ISRAEL: Israel opens holding centre for illegal immigrants, including Darfur refugees
Record ID:
273163
ISRAEL: Israel opens holding centre for illegal immigrants, including Darfur refugees
- Title: ISRAEL: Israel opens holding centre for illegal immigrants, including Darfur refugees
- Date: 19th July 2007
- Summary: DICHTER WALKING INTO TEMPORARY HOUSING STRUCTURE DICHTER TALKING TO TWO WOMEN FROM ERITREA WHO WERE STAYING AT THE CENTRE
- Embargoed: 3rd August 2007 13:00
- Keywords:
- Location: Israel
- Country: Israel
- Topics: International Relations
- Reuters ID: LVAE4U6TE8G74DH58XS6YMOJ3X7S
- Story Text: Israeli authorities opened a temporary housing site at a location adjacent to a prison to house hundreds of mostly African illegal immigrants on Tuesday (July 17).
The facility, located in the Negev Desert community of Ketziot, will provide a temporary stay for the illegal immigrants who come from countries with whom Israel does not have an extradition agreement, officials said.
Israel has approximately 3,000 so-called "infiltrators", of which 300 are designated as refugees from Darfur. Most of the others are economic migrants, who travelled to Israel in the hopes of finding work and a better lifestyle. Many are north Africans who travelled through Egypt and the Sinai Peninsula before entering Israel.
Israeli Internal Security Minister Avi Dichter led reporters on a tour of the facility that has been dubbed by Israeli authorities as a "holding centre."
The facility featured rows of air-conditioned trailers surrounded by tents, fences, and guards. Some of the trailers were adorned with artwork.
The encampment is separate from the adjacent prison, and residents of the facility are not subject to the same limitations as Ketziot prison inmates.
On Tuesday only 160 people were housed in the facility. Dichter said that eventually 1,000 illegal immigrants would be housed at the location.
"We have them all around the country. We are trying to bring them all here into one compound that is going to be held by the Ministry of Interior of Public Security in order to enable all ministries of Israel, and all volunteers from Israel and overseas to come to assist them as long as they are here," Dichter said.
The Israeli Minister of Internal Security said the influx of African migrants and refugees was a growing trend in his country. The issue of Darfur has received much attention in Israel, where the government has been slow to grant "refugee" status to those coming from the war torn Sudanese region, but now is considering asylum for those who fled Darfur.

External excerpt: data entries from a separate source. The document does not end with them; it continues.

(* ===== verification/RouteTable.v ===== *)
(** * Route tables (frr-frr-7.2/lib: table.c, table.h)

    A table of network prefixes: a binary tree whose nodes are the prefixes
    that are in use and the points where they branch, with a hash table for
    exact lookups beside it.  Nodes have a reference count, [lock]; a node
    without references is removed unless it has two children.

    A node at [a] is the cell of its fields at [a] and the two cells of its
    hash item; a table is the cell of its fields and the head of its hash
    table, 8 bytes further.  Tables have the default delegate and no cleanup
    function.  Prefixes are those of [FrrPrefix]; a [struct prefix] on the
    stack that is not initialised has the bytes [stack]. *)

From S2P Require Import Prelude SepLogic Heap ThashSize Thash FrrPrefix.

#[local] Open Scope Z_scope.

Record route_node := RouteNode {
  rn_p : prefix;
  rn_table : Z;
  rn_parent : Z;
  l_left : Z;
  l_right : Z;
  rn_lock : Z;
  rn_info : Z
}.

Record route_table := RouteTable {
  rt_top : Z;
  rt_count : Z;
  rt_info : Z
}.

Inductive rcell := RNode (n : route_node) | RTable (t : route_table).

(** ** Fields *)
Definition set_p (p : prefix) (n : route_node) : route_node :=
  RouteNode p (rn_table n) (rn_parent n) (l_left n) (l_right n) (rn_lock n) (rn_info n).
Definition set_table (t : Z) (n : route_node) : route_node :=
  RouteNode (rn_p n) t (rn_parent n) (l_left n) (l_right n) (rn_lock n) (rn_info n).
Definition set_parent (a : Z) (n : route_node) : route_node :=
  RouteNode (rn_p n) (rn_table n) a (l_left n) (l_right n) (rn_lock n) (rn_info n).
(** [node->link[bit]] *)
Definition link (bit : bool) (n : route_node) : Z := if bit then l_right n else l_left n.
Definition set_child (bit : bool) (a : Z) (n : route_node) : route_node :=
  if bit then RouteNode (rn_p n) (rn_table n) (rn_parent n) (l_left n) a (rn_lock n) (rn_info n)
  else RouteNode (rn_p n) (rn_table n) (rn_parent n) a (l_right n) (rn_lock n) (rn_info n).
Definition set_lock (k : Z) (n : route_node) : route_node :=
  RouteNode (rn_p n) (rn_table n) (rn_parent n) (l_left n) (l_right n) k (rn_info n).
Definition set_info (i : Z) (n : route_node) : route_node :=
  RouteNode (rn_p n) (rn_table n) (rn_parent n) (l_left n) (l_right n) (rn_lock n) i.
Definition set_top (a : Z) (t : route_table) : route_table := RouteTable a (rt_count t) (rt_info t).
Definition set_rt_count (k : Z) (t : route_table) : route_table := RouteTable (rt_top t) k (rt_info t).

(** The offsets of [nodehash] in a node and of [hash] in a table *)
Definition nodehash_offset : Z := 88.
Definition table_hash (rt : Z) : Z := rt + 8.

Definition zero_bytes_of_union : list Z := replicate 40 0.

(** [DECLARE_HASH(rn_hash_node, struct route_node, nodehash,
    route_table_hash_cmp, prefix_hash_key)] *)
Definition rn_hash_node : hash_decl rcell prefix := {|
  hash_field := nodehash_offset;
  hash_key c := match c with RNode n => Some (rn_p n) | RTable _ => None end;
  cmpfn := prefix_cmp;
  hashfn := prefix_hash_key
|}.

Section table.
Context (place : gmap Z (hcell rcell) -> Z -> Z) (stack : list Z).
Abbreviation mem := (gmap Z (hcell rcell)).

Definition load_node (a : Z) : M mem route_node :=
  c ← mem_load a; match c with CUser (RNode n) => mret n | _ => mfault end.
Definition store_node (a : Z) (n : route_node) : M mem unit := load_node a ;; mem_store a (CUser (RNode n)).
Definition update_node (a : Z) (f : route_node -> route_node) : M mem unit :=
  n ← load_node a; mem_store a (CUser (RNode (f n))).
Definition load_table (a : Z) : M mem route_table :=
  c ← mem_load a; match c with CUser (RTable t) => mret t | _ => mfault end.
Definition update_table (a : Z) (f : route_table -> route_table) : M mem unit :=
  t ← load_table a; mem_store a (CUser (RTable (f t))).
(** [table->count++] and [table->count--] *)
Definition add_count (rt d : Z) : M mem unit :=
  update_table rt (fun t => set_rt_count (u64 (rt_count t + d)) t).

(** ** Nodes *)
Definition route_node_create : M mem Z :=
  mem_alloc place 112
    [(0, CUser (RNode (RouteNode (Prefix AF_UNSPEC 0 zero_bytes_of_union) 0 0 0 0 0 0)));
     (nodehash_offset, CPtr 0); (nodehash_offset + 8, CWord 0)].

Definition route_node_destroy (node : Z) : M mem unit :=
  mem_free_all [node; node + nodehash_offset; node + nodehash_offset + 8].

Definition route_node_new : M mem Z := route_node_create.

Definition route_node_set (rt : Z) (p : prefix) : M mem Z :=
  node ← route_node_new;
  n ← load_node node;
  q ← mlift (prefix_copy (rn_p n) p);
  update_node node (set_p q) ;;
  update_node node (set_table rt) ;;
  hash_add rn_hash_node place (table_hash rt) node ;;
  mret node.

Definition route_node_free (node : Z) : M mem unit := route_node_destroy node.

Definition route_lock_node (node : Z) : M mem Z :=
  update_node node (fun n => set_lock (u32 (rn_lock n + 1)) n) ;; mret node.

(** ** Tables *)
Definition route_table_init : M mem Z :=
  rt ← mem_alloc place 56 [(0, CUser (RTable (RouteTable 0 0 0))); (8, CHead (ThashHead 0 0 0 0 0))];
  hash_init (table_hash rt) ;;
  mret rt.

(** [while (node)] in [route_table_free], which comes to every node once and
    back from it once *)
Fixpoint free_loop (fuel : nat) (rt node : Z) : M mem unit :=
  match fuel with
  | O => mnofuel
  | S fuel =>
      n ← load_node node;
      if negb (l_left n =? 0) then free_loop fuel rt (l_left n)
      else if negb (l_right n =? 0) then free_loop fuel rt (l_right n)
      else
        let tmp_node := node in
        let node := rn_parent n in
        add_count (rn_table n) (-1) ;;
        update_node tmp_node (set_lock 0) ;;
        hash_del rn_hash_node place (table_hash rt) tmp_node ;;
        route_node_free tmp_node ;;
        if negb (node =? 0) then
          m ← load_node node;
          update_node node (set_child (negb (l_left m =? tmp_node)) 0) ;;
          free_loop fuel rt node
        else mret tt
  end.

Definition route_table_free (rt : Z) : M mem unit :=
  if rt =? 0 then mret tt
  else
    t ← load_table rt;
    fuel ← mem_fuel;
    mwhen (negb (rt_top t =? 0)) (free_loop (2 * fuel) rt (rt_top t)) ;;
    t ← load_table rt;
    massert (rt_count t =? 0) ;;
    hash_fini place (table_hash rt) ;;
    mem_free_all [rt; table_hash rt].

Definition route_table_finish (rt : Z) : M mem unit := route_table_free rt.

(** ** Common prefixes *)

(** [for (i = 0; i < p->prefixlen / 8; i++)], [n] rounds being left *)
Fixpoint common_bytes (np pp newp : list Z) (i : Z) (n : nat) : res (Z * list Z) :=
  match n with
  | O => Ret (i, newp)
  | S n =>
      x ← byte np i;
      y ← byte pp i;
      if x =? y then newp ← write_bytes newp i [x]; common_bytes np pp newp (i + 1) n
      else Ret (i, newp)
  end.

(** [while (new->prefixlen < p->prefixlen && !(mask & diff))] *)
Fixpoint common_mask (fuel : nat) (mask diff len plen : Z) : res Z :=
  match fuel with
  | O => NoFuel
  | S fuel =>
      if (len <? plen) && (Z.land mask diff =? 0) then
        common_mask fuel (Z.shiftr mask 1) diff (u16 (len + 1)) plen
      else Ret len
  end.

Definition route_common (n p new : prefix) : res prefix :=
  '(i, newp) ← common_bytes (u n) (u p) (u new) 0 (Z.to_nat (prefixlen p / 8));
  let len := u16 (i * 8) in
  if negb (len =? prefixlen p) then
    x ← byte (u n) i;
    y ← byte (u p) i;
    len ← common_mask 9 128 (Z.lxor x y) len (prefixlen p);
    m ← maskbit (len mod 8);
    newp ← write_bytes newp i [Z.land x m];
    Ret (Prefix (p_family new) len newp)
  else Ret (Prefix (p_family new) len newp).

Definition bit_of (p : prefix) (len : Z) : res bool :=
  b ← prefix_bit (u p) len; Ret (negb (b =? 0)).

Definition set_link (node new : Z) : M mem unit :=
  m ← load_node new;
  n ← load_node node;
  bit ← mlift (bit_of (rn_p m) (prefixlen (rn_p n)));
  update_node node (set_child bit new) ;;
  update_node new (set_parent node).
(* ===== verification/RouteInsert.v ===== *)
(** * Adding to route tables

    [route_node_get] walks down to the place of a network and puts a leaf
    there, or a node above the subtree it finds, or both. *)

From iris.proofmode Require Import proofmode.
From S2P Require Import Prelude SepLogic Heap ThashSize Thash ThashResize ThashSet ThashIter FrrPrefix FrrPrefixBits RouteTable RouteTree RouteKey RouteHeap RouteSearch.

#[local] Open Scope Z_scope.

Implicit Types ns : gmap Z route_node.
Implicit Types t l r s : rtree.
Implicit Types c : list (bool * Z * rtree).

(** ** Changing links *)

(** The link on the way up from the place [c] leads to [x]. *)
Definition relink c (x : Z) ns : gmap Z route_node :=
  match c with [] => ns | (b, a, _) :: _ => alter (set_child b x) a ns end.

(** The node [x] hangs at the place [c]. *)
Definition hung c (x : Z) ns : gmap Z route_node :=
  match c with [] => ns | (_, a, _) :: _ => alter (set_parent a) x (relink c x ns) end.

Lemma links_alter_ne ns a b f : a <> b -> links (alter f a ns) b = links ns b.
Proof. intros H. unfold links. by rewrite lookup_alter_ne. Qed.

Lemma links_set_parent ns a x :
  links (alter (set_parent x) a ns) a = (fun k => (x, k.1.2, k.2)) <$> links ns a.
Proof. unfold links. rewrite lookup_alter_eq. by destruct (ns !! a). Qed.

Lemma links_set_child ns a b x :
  links (alter (set_child b x) a ns) a =
    (fun k => if b then (k.1.1, k.1.2, x) else (k.1.1, x, k.2)) <$> links ns a.
Proof. unfold links. rewrite lookup_alter_eq. destruct (ns !! a) as [n|]; [|done]. by destruct b. Qed.

Lemma ctx_linked_relink ns c x y :
  NoDup (ctx_nodes c) -> ctx_linked ns c y -> ctx_linked (relink c x ns) c x.
Proof.
  destruct c as [|[[b a] s] c]; [done|]. cbn [ctx_nodes ctx_linked relink].
  intros [Ha Hnd]%NoDup_cons (E & Hs & Hc). split_and!.
  - rewrite links_set_child E /=. by destruct b.
  - eapply linked_ext; [|exact Hs]. intros z Hz. apply links_alter_ne. intros ->.
    apply Ha, elem_of_app. by left.
  - eapply ctx_linked_ext; [|exact Hc]. intros z Hz. apply links_alter_ne. intros ->.
    apply Ha, elem_of_app. by right.
Qed.
(* ===== verification/RouteDelete.v ===== *)
(** * Unlocking nodes of route tables

    A node that loses its last reference is taken out of the tree if it has
    at most one child, and so are the nodes above it that were there only for
    it. *)

From iris.proofmode Require Import proofmode.
From S2P Require Import Prelude SepLogic Heap ThashSize Thash ThashResize ThashSet ThashIter FrrPrefix FrrPrefixBits RouteTable RouteTree RouteKey RouteHeap RouteSearch RouteInsert RouteGet.

#[local] Open Scope Z_scope.

Implicit Types ns : gmap Z route_node.
Implicit Types t l r s : rtree.
Implicit Types c : list (bool * Z * rtree).

(** ** Taking out a node *)

(** The subtree of a node with one child at most *)
Definition sole l r : rtree := match l with E => r | _ => l end.

(** The node [a] is gone, and the subtree [t1] is in its place. *)
Definition adopted c t1 ns : gmap Z route_node := relink c (root t1) (alter (set_parent (above c)) (root t1) ns).
Definition spliced c t1 (a : Z) ns : gmap Z route_node := delete a (adopted c t1 ns).

Lemma same_contents_adopted c t1 ns : same_contents ns (adopted c t1 ns).
Proof. apply (same_contents_trans _ (alter (set_parent (above c)) (root t1) ns)); [by apply same_contents_alter|apply same_contents_relink]. Qed.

"We are not used to it in Israel to be honest with you. We are used to seeing the illegal workers from the West Bank in thousands, but over the last two or three years we started to see this phenomena coming from Egypt. As I said, 300 hundred in a year; then 300 in a month; and during the last weeks, 200 every single week. That's why we decided to block this flow of people who are entering illegally from Sinai desert into Israel. In order to block this flow, we are building this compound to host them here, before sending them back to Egypt, or to their countries, or to accept those refugees that the Israeli government is going to decide about them. I mean those refugees that came from Darfur," Dichter said.
Israeli authorities have said Egypt agreed last month to accept most of the illegal immigrants who came into Israel from its border with Egypt, but details of this deal have not yet been worked out.